#[export] Program Instance FileDevice_spec : DeviceSpec (FileDevice F) := {|
  contents d := file_at (fd_file d);
  valid := File_valid;
  accepts := File_accepts;
|}.
Next Obligation. intros d off len Ha. unfold File_accepts in Ha. bools. done. Qed.
Next Obligation. intros d [Hh Hs]. pose proof (file_len_range _ Hh). cbn. lia. Qed.
Next Obligation.
  intros d off len Hv Ho Hl Ha. cbn. unfold File_read_at. rewrite in_bounds, Ha by done.
  unfold File_accepts in Ha. bools. destruct Hv as [Hh Hs]. cbn [mbind result_bind].
  by rewrite read_exact_spec by (done || lia).
Qed.
Next Obligation.
  intros d off len Hv Ho Hl Ha. cbn. unfold File_read_at. rewrite in_bounds, Ha by done. by eexists.
Qed.
Next Obligation.
  intros d off b Hv Ho Ha. destruct (File_write_spec d off b Hv Ho Ha) as (d' & E & R & C).
  destruct (refiled_valid d d' Hv R) as (? & ? & ? & ?). by exists d'.
Qed.
Next Obligation.
  intros d off b Hv Ho Ha. cbn. unfold File_write_at. rewrite in_bounds, Ha by (done || lia). by eexists.
Qed.
Next Obligation.
  intros d Hv. cbn. unfold File_flush.
  destruct (sync_data_spec (fd_file d) (proj1 Hv)) as (f' & -> & Hf & Hl & C).
  destruct (refiled_valid d (with_file d f') Hv) as (? & ? & ? & ?); [by exists f'|].
  by eexists.
Qed.
Next Obligation.
  intros d off len Hv Ho Hl Ha. destruct (File_zeroes_spec d off len Hv Ho Hl Ha) as (d' & E & R & C).
  destruct (refiled_valid d d' Hv R) as (? & ? & ? & ?). by exists d'.
Qed.
Next Obligation.
  intros d off len Hv Ho Hl Ha. cbn. unfold File_write_zeroes. rewrite in_bounds, Ha by done. by eexists.
Qed.
End FileDeviceSpec.

(** * Borrowed and shared devices keep what the device keeps *)

Section ForwardSpec.
Context {D E : Type} `{DeviceSpec D} (get : E -> D) (put : D -> E).
Hypothesis get_put : forall d, get (put d) = d.
Hypothesis put_get : forall e, put (get e) = e.

Lemma forward_kept (op : D -> D * result unit) e (eff : (Z -> byte) -> Z -> byte) :
  (exists d', op (get e) = (d', Ok tt) /\ valid d' /\ dev_size d' = dev_size (get e) /\
    logical_sector_size d' = logical_sector_size (get e) /\
    (forall o n, accepts d' o n = accepts (get e) o n) /\
    forall i, contents d' i = eff (contents (get e)) i) ->
  exists e', forward get put op e = (e', Ok tt) /\ valid (get e') /\ dev_size (get e') = dev_size (get e) /\
    logical_sector_size (get e') = logical_sector_size (get e) /\
    (forall o n, accepts (get e') o n = accepts (get e) o n) /\
    forall i, contents (get e') i = eff (contents (get e)) i.
Proof.
  intros (d' & E' & Hd'). exists (put d'). unfold forward. rewrite E', get_put. by split.
Qed.

Lemma forward_refused (op : D -> D * result unit) e :
  (exists x, op (get e) = (get e, Err x)) -> exists x, forward get put op e = (e, Err x).
Proof. intros [x E']. exists x. unfold forward. by rewrite E', put_get. Qed.

#[local] Instance forwarded : BlockDevice E := forwarding get put.
#[program] Definition forwarding_spec : DeviceSpec E :=
  {| contents e := contents (get e); valid e := valid (get e); accepts e := accepts (get e) |}.
Next Obligation. intros e off len. apply (accepts_in (get e)). Qed.
Next Obligation. intros e. apply (size_range (get e)). Qed.
Next Obligation. intros e off len. apply (read_spec (get e)). Qed.
Next Obligation. intros e off len. apply (read_refused (get e)). Qed.
Next Obligation. intros e off b V O A. by apply (forward_kept _ e (overlay off b)), write_spec. Qed.
Next Obligation. intros e off b V O A. by apply forward_refused, write_refused. Qed.
Next Obligation. intros e V. by apply (forward_kept _ e (fun f => f)), flush_spec. Qed.
Next Obligation. intros e off len V O L A. by apply (forward_kept _ e (zeroed off len)), zeroes_spec. Qed.
Next Obligation. intros e off len V O L A. by apply forward_refused, zeroes_refused. Qed.
End ForwardSpec.

#[export] Instance Ref_spec {D} `{DeviceSpec D} : DeviceSpec (Ref D).
Proof. by apply forwarding_spec; [|intros []]. Defined.
#[export] Instance Arc_spec {D} `{DeviceSpec D} : DeviceSpec (Arc D).
Proof. by apply forwarding_spec; [|intros []]. Defined.

(** * A file in memory *)

(** Its length, its bytes, whether holes can be punched. *)
Record RamFile : Type := mkRam { r_len : Z; r_byte : Z -> byte; r_holes : bool }.

Definition Ram_inside (f : RamFile) (off len : Z) : bool := off + len <=? r_len f.
Definition with_byte (f : RamFile) (g : Z -> byte) : RamFile := mkRam (r_len f) g (r_holes f).

#[export] Instance RamFile_ops : FileOps RamFile := {
  set_len f n :=
    if n <? 2 ^ 63
    then (mkRam n (fun i => if i <? r_len f then r_byte f i else byte.of_Z 0) (r_holes f), IoOk tt)
    else (f, IoErr "File too large");
  read_exact_at f off n :=
    if Ram_inside f off n then IoOk (bytes_of (r_byte f) off n) else IoErr "failed to fill whole buffer";
  write_all_at f off b :=
    if Ram_inside f off (Z.of_nat (length b)) then (with_byte f (overlay off b (r_byte f)), IoOk tt)
    else (f, IoErr "failed to write whole buffer");
  sync_data f := (f, IoOk tt);
  punch_hole f off n :=
    if r_holes f && (0 <? n) then (with_byte f (zeroed off n (r_byte f)), true) else (f, false);
  metadata f := IoOk (true, r_len f);
  try_clone f := IoOk f;
  seek_end f := IoOk (r_len f);
  ioctl_blksszget _ := None;
  ioctl_blkpbszget _ := None;
}.

#[export] Program Instance RamFile_spec : FileSpec RamFile := {|
  file_at := r_byte;
  file_len := r_len;
  healthy f := 0 <= r_len f < 2 ^ 63;
|}.
Next Obligation. done. Qed.
Next Obligation. intros f off n _ _ _ Hn. cbn. unfold Ram_inside. by rewrite (proj2 (Z.leb_le _ _) Hn). Qed.
Next Obligation.
  intros f off b Hf _ Hn. cbn. unfold Ram_inside. rewrite (proj2 (Z.leb_le _ _) Hn). by eexists.
Qed.
Next Obligation. intros f Hf. by exists f. Qed.
Next Obligation.
  intros f off n Hf _ _ _. cbn. destruct (_ && _); eexists _, _; split_and!; done || apply Hf.
Qed.
Next Obligation.
  intros f n f' Hf Hn. cbn. destruct (Z.ltb_spec n (2 ^ 63)); [|done]. intros [= <-]. cbn. split_and!; done.
Qed.
Next Obligation. intros f len _ [= ->]. done. Qed.
Next Obligation. intros f f' n _ [= <-] [= <-]. done. Qed.

(** * Properties *)

(** What a failed [write_zeroes] fails with. *)
Definition zeroes_error {F} `{FileOps F} (off : Z) (e : Error) : Prop :=
  exists k f n m, 0 <= k /\ e = Error_io (off + k * WZ_CHUNK) m /\
    snd (write_all_at f (off + k * WZ_CHUNK) (zeroes n)) = IoErr m.

Section AnyFile.
Context {F : Type} `{FileOps F}.

Lemma File_write_size (d d' : FileDevice F) off b r : File_write_at d off b = (d', r) -> fd_size d' = fd_size d.
Proof.
  unfold File_write_at. destruct (check_bounds _ _ _); [|by intros [= <- _]..].
  destruct (write_all_at _ _ _). by intros [= <- _].
Qed.

Lemma File_write_answers (d : FileDevice F) off b : 0 <= off -> fd_size d < 2 ^ 64 ->
  off + Z.of_nat (length b) <= fd_size d ->
  let '(d', r) := File_write_at d off b in
  r = Ok tt \/ exists m, r = Err (Error_io off m) /\ snd (write_all_at (fd_file d) off b) = IoErr m.
Proof.
  intros Ho Hs Hb. unfold File_write_at.
  rewrite (proj2 (check_bounds_Ok off (Z.of_nat (length b)) (fd_size d) tt ltac:(lia))) by lia.
  destruct (write_all_at (fd_file d) off b) as [f [[]|m]] eqn:E; [by left | right; by exists m].
Qed.

(** The pieces of the loop: it ends, with the first write that fails. *)
Lemma zeroes_loop_answers fuel zs (d : FileDevice F) off len done : 0 <= off -> off + len <= fd_size d ->
  fd_size d < 2 ^ 64 -> 0 <= done <= len -> (Z.to_nat (len - done) < fuel)%nat ->
  zs = Z.max (Z.min WZ_CHUNK len) 1 -> done mod WZ_CHUNK = 0 \/ done = len ->
  let '(d', r) := write_zeroes_loop File_write_at fuel zs d off len done in
  r = Ok tt \/ exists e, r = Err e /\ zeroes_error (F := F) off e.
Proof.
  revert d done. induction fuel as [|fuel IH]; intros d done Ho Hb Hs Hd Hf Hz Hm; [lia|].
  assert (0 < WZ_CHUNK) as HW by reflexivity.
  cbn [write_zeroes_loop]. destruct (Z.ltb_spec done len) as [Hlt|Hge]; [|by left].
  destruct Hm as [Hm|Hm]; [|lia].
  set (n := Z.min (len - done) zs) in *.
  assert (0 < n <= len - done /\ (n = len - done \/ n = WZ_CHUNK)) as [Hnr Hn] by lia.
  rewrite !u64_id by lia. set (b := zeroes (Z.to_nat n)).
  pose proof (File_write_answers d (off + done) b ltac:(lia) Hs) as Ha.
  destruct (File_write_at d (off + done) b) as [d1 r] eqn:E.
  destruct Ha as [->|(m & -> & Em)]; [unfold b; rewrite length_zeroes; lia | |].
  - pose proof (File_write_size _ _ _ _ _ E) as Hz1.
    apply IH; try (rewrite ?Hz1; lia).
    destruct Hn as [Hn|Hn]; [right; lia | left].
    rewrite Hn, <- Z.add_mod_idemp_r, Z.mod_same, Z.add_0_r by lia. exact Hm.
  - right. eexists. split; [done|]. exists (done / WZ_CHUNK), (fd_file d), (Z.to_nat n), m.
    assert (done / WZ_CHUNK * WZ_CHUNK = done) as -> by (pose proof (Z.div_mod done WZ_CHUNK); lia).
    split; [apply Z.div_pos; lia|]. by split.
Qed.
End AnyFile.

(** C22: whatever the operating system does, a request on a file is answered: one
    outside the device is refused before the file is touched, a failed read
    or write is an error at its own offset, and zeroing succeeds or fails
    with the error of one of its writes, at that write's offset. *)
Theorem file_requests_are_answered {F} `{FileOps F} (d : FileDevice F) off len b :
  0 <= off -> 0 <= len -> Z.of_nat (length b) = len -> fd_size d < 2 ^ 64 ->
  (fd_size d < off + len ->
     let e := OutOfBounds off len (fd_size d) in
     read_at d off len = Err e /\ write_at d off b = (d, Err e) /\ write_zeroes d off len = (d, Err e)) /\
  (off + len <= fd_size d ->
     read_at d off len = at_offset off (read_exact_at (fd_file d) off len) /\
     (exists d', write_at d off b = (d', at_offset off (snd (write_all_at (fd_file d) off b)))) /\
     (exists d' r, write_zeroes d off len = (d', r) /\
        (r = Ok tt \/ exists e, r = Err e /\ zeroes_error (F := F) off e))).
Proof.
  intros Ho Hl Eb Hs. split; intros Hb; cbn; unfold File_read_at, File_write_at, File_write_zeroes; rewrite Eb.
  - assert (check_bounds off len (fd_size d) = Err (OutOfBounds off len (fd_size d))) as ->; [|done].
    unfold check_bounds, checked_add64. destruct (_ <? _); [|done].
    by rewrite (proj2 (Z.leb_gt _ _) Hb).
  - rewrite (proj2 (check_bounds_Ok off len (fd_size d) tt ltac:(lia))) by done. split_and!; [done | |].
    + destruct (write_all_at _ _ _). by eexists.
    + assert (forall d0 : FileDevice F, fd_size d0 = fd_size d ->
        exists d' r, default_write_zeroes File_write_at d0 off len = (d', r) /\
          (r = Ok tt \/ exists e, r = Err e /\ zeroes_error (F := F) off e)) as Hloop.
      { intros d0 E0. pose proof (zeroes_loop_answers (S (Z.to_nat len)) (Z.max (Z.min WZ_CHUNK len) 1) d0 off len 0)
          as Hz. unfold default_write_zeroes. destruct (write_zeroes_loop _ _ _ _ _ _ _) as [d' r].
        exists d', r. split; [done|]. apply Hz; try (rewrite ?E0; lia). left. by apply Z.mod_0_l. }
      destruct (fd_regular d); [|by apply Hloop].
      destruct (punch_hole (fd_file d) off len) as [f []]; [|by apply Hloop]. eexists _, _. split; [done|]. by left.
Qed.

(** The same file, taken for a regular one or for a block device. *)
Definition taken_for {F} (regular : bool) (d : FileDevice F) : FileDevice F :=
  mkFileDevice (fd_file d) (fd_size d) (fd_logical d) (fd_physical d) regular.

(** C21: punching a hole and writing zeroes are the same to a reader: zeroing a
    range of a regular file and of a block device over the same bytes both
    succeed, on a system where holes are supported or not, leave the range
    zero and everything else, the length too, as it was. *)
Theorem hole_or_zeroes_read_the_same {F} `{FileSpec F} (d : FileDevice F) off len :
  File_valid d -> 0 <= off -> 0 <= len -> File_accepts d off len = true ->
  exists d1 d2, write_zeroes (taken_for true d) off len = (d1, Ok tt) /\
    write_zeroes (taken_for false d) off len = (d2, Ok tt) /\
    file_len (fd_file d1) = file_len (fd_file d) /\ file_len (fd_file d2) = file_len (fd_file d) /\
    forall i, contents d1 i = zeroed off len (file_at (fd_file d)) i /\ contents d2 i = contents d1 i.
Proof.
  intros Hv Ho Hl Ha.
  destruct (File_zeroes_spec (taken_for true d) off len Hv Ho Hl Ha) as (d1 & E1 & (f1 & -> & _ & L1) & C1).
  destruct (File_zeroes_spec (taken_for false d) off len Hv Ho Hl Ha) as (d2 & E2 & (f2 & -> & _ & L2) & C2).
  eexists _, _. split_and!; [exact E1 | exact E2 | done | done |].
  intros i. split; [apply C1|]. cbn in *. by rewrite C1, C2.
Qed.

+++++

● Work request: Please, from the material above, copy only the lines from the line with "exists d' r, default_write_zeroes" up to and including the line with "(** The same", exactly as written.

● Response to this task:
        exists d' r, default_write_zeroes File_write_at d0 off len = (d', r) /\
          (r = Ok tt \/ exists e, r = Err e /\ zeroes_error (F := F) off e)) as Hloop.
      { intros d0 E0. pose proof (zeroes_loop_answers (S (Z.to_nat len)) (Z.max (Z.min WZ_CHUNK len) 1) d0 off len 0)
          as Hz. unfold default_write_zeroes. destruct (write_zeroes_loop _ _ _ _ _ _ _) as [d' r].
        exists d', r. split; [done|]. apply Hz; try (rewrite ?E0; lia). left. by apply Z.mod_0_l. }
      destruct (fd_regular d); [|by apply Hloop].
      destruct (punch_hole (fd_file d) off len) as [f []]; [|by apply Hloop]. eexists _, _. split; [done|]. by left.
Qed.

(** The same file, taken for a regular one or for a block device. *)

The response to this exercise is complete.